Problem
Filter the entries for lines with the word "revert".

Material for this task
:::::

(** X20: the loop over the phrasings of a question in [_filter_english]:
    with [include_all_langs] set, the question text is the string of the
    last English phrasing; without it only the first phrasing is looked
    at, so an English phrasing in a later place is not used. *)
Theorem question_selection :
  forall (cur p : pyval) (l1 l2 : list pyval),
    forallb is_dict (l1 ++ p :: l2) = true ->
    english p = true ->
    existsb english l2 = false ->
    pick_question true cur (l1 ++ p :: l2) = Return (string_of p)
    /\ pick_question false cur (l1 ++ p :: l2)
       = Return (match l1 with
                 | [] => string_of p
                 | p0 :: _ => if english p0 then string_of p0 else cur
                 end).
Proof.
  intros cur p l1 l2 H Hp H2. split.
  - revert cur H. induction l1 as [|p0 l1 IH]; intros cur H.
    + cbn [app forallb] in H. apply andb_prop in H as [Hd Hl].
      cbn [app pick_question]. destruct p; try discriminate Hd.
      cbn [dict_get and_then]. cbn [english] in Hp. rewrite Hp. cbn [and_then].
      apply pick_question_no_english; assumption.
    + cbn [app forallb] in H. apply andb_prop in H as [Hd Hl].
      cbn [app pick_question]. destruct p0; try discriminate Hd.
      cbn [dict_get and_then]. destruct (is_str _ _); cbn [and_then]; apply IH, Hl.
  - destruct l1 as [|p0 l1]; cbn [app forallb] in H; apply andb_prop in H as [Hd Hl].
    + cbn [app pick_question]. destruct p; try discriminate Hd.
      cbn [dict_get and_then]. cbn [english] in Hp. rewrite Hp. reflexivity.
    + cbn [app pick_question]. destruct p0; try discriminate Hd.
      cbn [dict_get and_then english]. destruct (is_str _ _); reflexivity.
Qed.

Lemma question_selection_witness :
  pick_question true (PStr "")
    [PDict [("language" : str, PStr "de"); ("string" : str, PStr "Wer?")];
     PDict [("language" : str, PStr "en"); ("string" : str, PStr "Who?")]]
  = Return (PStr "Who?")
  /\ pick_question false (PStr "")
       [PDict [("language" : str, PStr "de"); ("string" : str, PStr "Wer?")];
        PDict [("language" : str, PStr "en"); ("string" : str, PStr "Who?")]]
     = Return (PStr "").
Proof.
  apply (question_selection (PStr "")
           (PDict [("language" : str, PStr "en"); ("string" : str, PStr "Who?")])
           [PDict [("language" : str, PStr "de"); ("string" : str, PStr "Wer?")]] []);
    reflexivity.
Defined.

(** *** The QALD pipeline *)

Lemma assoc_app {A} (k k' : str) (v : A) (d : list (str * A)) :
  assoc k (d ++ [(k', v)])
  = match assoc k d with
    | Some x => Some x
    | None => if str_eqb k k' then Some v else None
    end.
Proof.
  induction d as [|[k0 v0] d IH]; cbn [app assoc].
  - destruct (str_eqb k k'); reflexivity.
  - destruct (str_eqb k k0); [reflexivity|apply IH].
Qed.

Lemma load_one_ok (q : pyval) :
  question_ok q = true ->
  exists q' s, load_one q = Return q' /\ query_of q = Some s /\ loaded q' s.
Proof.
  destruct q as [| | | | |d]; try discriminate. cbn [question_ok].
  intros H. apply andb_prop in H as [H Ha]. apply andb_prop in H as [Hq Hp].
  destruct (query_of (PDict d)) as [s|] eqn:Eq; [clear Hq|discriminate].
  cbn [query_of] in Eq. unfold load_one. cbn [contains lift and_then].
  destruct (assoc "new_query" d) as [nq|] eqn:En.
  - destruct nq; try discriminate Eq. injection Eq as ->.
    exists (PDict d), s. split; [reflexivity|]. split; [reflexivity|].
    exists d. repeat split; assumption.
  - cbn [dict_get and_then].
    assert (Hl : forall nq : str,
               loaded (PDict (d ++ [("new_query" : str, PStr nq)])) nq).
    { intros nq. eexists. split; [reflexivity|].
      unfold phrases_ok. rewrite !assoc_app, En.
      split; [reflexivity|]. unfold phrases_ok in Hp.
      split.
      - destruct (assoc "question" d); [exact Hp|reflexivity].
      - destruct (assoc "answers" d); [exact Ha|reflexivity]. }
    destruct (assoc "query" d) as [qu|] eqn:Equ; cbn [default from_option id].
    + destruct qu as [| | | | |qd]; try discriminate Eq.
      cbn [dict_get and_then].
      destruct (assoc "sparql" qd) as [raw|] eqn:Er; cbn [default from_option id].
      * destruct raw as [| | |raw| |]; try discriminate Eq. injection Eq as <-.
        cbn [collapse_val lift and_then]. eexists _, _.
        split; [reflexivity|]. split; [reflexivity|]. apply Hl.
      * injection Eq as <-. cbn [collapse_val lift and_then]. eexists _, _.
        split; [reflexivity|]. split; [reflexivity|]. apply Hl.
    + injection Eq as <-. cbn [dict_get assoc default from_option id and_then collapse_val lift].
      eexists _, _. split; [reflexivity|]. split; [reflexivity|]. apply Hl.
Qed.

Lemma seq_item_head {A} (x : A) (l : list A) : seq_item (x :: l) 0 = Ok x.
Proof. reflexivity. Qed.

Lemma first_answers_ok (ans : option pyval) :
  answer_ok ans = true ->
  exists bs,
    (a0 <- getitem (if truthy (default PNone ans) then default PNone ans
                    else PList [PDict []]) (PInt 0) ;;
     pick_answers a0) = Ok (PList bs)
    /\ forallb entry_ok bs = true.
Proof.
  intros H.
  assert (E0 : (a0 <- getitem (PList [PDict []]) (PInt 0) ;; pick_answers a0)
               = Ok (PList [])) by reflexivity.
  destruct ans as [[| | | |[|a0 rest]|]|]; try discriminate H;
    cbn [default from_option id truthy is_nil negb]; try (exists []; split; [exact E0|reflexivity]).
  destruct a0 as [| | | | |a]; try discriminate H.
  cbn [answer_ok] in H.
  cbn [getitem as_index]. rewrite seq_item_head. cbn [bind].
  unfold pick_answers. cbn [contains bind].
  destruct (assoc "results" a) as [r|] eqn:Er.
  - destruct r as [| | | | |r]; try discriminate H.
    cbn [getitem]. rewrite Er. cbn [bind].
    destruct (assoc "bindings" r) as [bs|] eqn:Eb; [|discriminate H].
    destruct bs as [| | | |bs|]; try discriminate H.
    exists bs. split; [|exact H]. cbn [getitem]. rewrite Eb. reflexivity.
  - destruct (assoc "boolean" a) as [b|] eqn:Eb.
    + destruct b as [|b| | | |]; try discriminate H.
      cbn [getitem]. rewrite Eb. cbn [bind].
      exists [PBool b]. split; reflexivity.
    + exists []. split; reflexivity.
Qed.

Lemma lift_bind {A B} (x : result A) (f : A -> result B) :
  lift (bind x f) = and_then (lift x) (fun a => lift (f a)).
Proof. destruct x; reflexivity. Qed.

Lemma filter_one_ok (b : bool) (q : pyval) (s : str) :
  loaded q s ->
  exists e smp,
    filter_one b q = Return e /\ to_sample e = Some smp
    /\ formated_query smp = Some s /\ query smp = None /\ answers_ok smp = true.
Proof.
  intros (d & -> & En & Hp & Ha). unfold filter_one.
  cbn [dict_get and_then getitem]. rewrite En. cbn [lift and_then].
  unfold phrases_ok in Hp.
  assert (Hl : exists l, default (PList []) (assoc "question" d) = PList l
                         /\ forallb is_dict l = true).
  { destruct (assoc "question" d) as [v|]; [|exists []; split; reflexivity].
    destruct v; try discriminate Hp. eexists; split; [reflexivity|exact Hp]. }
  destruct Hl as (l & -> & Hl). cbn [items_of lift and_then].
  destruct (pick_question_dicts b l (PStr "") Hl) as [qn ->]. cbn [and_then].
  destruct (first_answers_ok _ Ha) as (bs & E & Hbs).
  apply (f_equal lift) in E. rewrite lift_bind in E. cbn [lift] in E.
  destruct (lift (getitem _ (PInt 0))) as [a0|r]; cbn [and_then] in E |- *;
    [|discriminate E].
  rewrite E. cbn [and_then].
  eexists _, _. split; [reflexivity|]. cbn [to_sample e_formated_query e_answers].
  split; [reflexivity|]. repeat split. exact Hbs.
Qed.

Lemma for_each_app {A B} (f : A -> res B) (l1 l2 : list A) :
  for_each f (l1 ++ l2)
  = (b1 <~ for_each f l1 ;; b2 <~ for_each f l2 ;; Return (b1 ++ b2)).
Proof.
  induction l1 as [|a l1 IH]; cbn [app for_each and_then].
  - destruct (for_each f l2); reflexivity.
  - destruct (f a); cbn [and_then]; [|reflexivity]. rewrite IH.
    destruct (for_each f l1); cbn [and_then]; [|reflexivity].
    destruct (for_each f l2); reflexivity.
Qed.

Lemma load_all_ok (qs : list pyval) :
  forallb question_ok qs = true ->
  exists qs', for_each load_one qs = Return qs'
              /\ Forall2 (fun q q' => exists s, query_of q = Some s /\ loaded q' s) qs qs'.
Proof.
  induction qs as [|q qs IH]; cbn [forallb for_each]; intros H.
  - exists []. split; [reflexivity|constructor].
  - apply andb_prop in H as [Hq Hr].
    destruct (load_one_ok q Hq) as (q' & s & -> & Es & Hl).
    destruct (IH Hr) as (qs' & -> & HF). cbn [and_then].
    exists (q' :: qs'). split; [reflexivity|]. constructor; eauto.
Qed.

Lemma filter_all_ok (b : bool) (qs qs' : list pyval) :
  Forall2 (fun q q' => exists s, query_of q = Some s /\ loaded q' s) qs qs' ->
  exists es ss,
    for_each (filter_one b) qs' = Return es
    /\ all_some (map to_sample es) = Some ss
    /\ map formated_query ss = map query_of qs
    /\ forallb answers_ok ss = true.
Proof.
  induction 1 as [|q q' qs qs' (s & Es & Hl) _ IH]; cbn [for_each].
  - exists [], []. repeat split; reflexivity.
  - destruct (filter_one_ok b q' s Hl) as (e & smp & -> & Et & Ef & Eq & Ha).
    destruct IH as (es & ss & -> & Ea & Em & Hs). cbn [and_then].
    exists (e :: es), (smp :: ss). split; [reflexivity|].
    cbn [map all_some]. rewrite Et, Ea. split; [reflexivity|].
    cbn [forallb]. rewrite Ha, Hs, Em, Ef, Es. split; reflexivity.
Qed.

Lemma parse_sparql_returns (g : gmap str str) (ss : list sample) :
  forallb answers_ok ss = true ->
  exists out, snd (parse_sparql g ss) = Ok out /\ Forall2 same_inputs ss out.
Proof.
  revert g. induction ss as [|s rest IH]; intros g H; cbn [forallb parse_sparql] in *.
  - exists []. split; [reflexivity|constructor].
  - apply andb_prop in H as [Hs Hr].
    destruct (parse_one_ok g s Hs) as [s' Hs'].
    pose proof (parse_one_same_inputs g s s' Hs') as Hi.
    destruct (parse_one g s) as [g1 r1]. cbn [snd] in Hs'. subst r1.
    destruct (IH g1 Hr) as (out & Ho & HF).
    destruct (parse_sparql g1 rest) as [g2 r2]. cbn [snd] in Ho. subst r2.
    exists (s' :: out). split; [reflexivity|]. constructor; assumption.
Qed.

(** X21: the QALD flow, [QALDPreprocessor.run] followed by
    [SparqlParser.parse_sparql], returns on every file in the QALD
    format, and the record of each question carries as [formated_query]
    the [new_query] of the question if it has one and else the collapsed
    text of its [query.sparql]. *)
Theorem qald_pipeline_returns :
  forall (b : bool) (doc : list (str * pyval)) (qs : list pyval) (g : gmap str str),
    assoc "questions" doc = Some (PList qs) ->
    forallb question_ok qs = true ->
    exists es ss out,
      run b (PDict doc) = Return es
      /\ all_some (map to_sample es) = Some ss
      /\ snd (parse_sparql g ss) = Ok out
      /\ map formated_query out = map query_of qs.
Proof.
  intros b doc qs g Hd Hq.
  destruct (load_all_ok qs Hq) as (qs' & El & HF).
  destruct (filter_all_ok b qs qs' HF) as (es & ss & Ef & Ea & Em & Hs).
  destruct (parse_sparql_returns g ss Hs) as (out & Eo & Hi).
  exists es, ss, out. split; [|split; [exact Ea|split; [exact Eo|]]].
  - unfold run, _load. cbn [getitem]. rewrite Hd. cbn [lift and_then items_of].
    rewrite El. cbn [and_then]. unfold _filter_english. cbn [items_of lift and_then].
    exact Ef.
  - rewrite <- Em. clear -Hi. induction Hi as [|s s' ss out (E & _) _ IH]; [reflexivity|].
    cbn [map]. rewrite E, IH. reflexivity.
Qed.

:::::

Expected answer
  - revert cur H. induction l1 as [|p0 l1 IH]; intros cur H.
  revert g. induction ss as [|s rest IH]; intros g H; cbn [forallb parse_sparql] in *.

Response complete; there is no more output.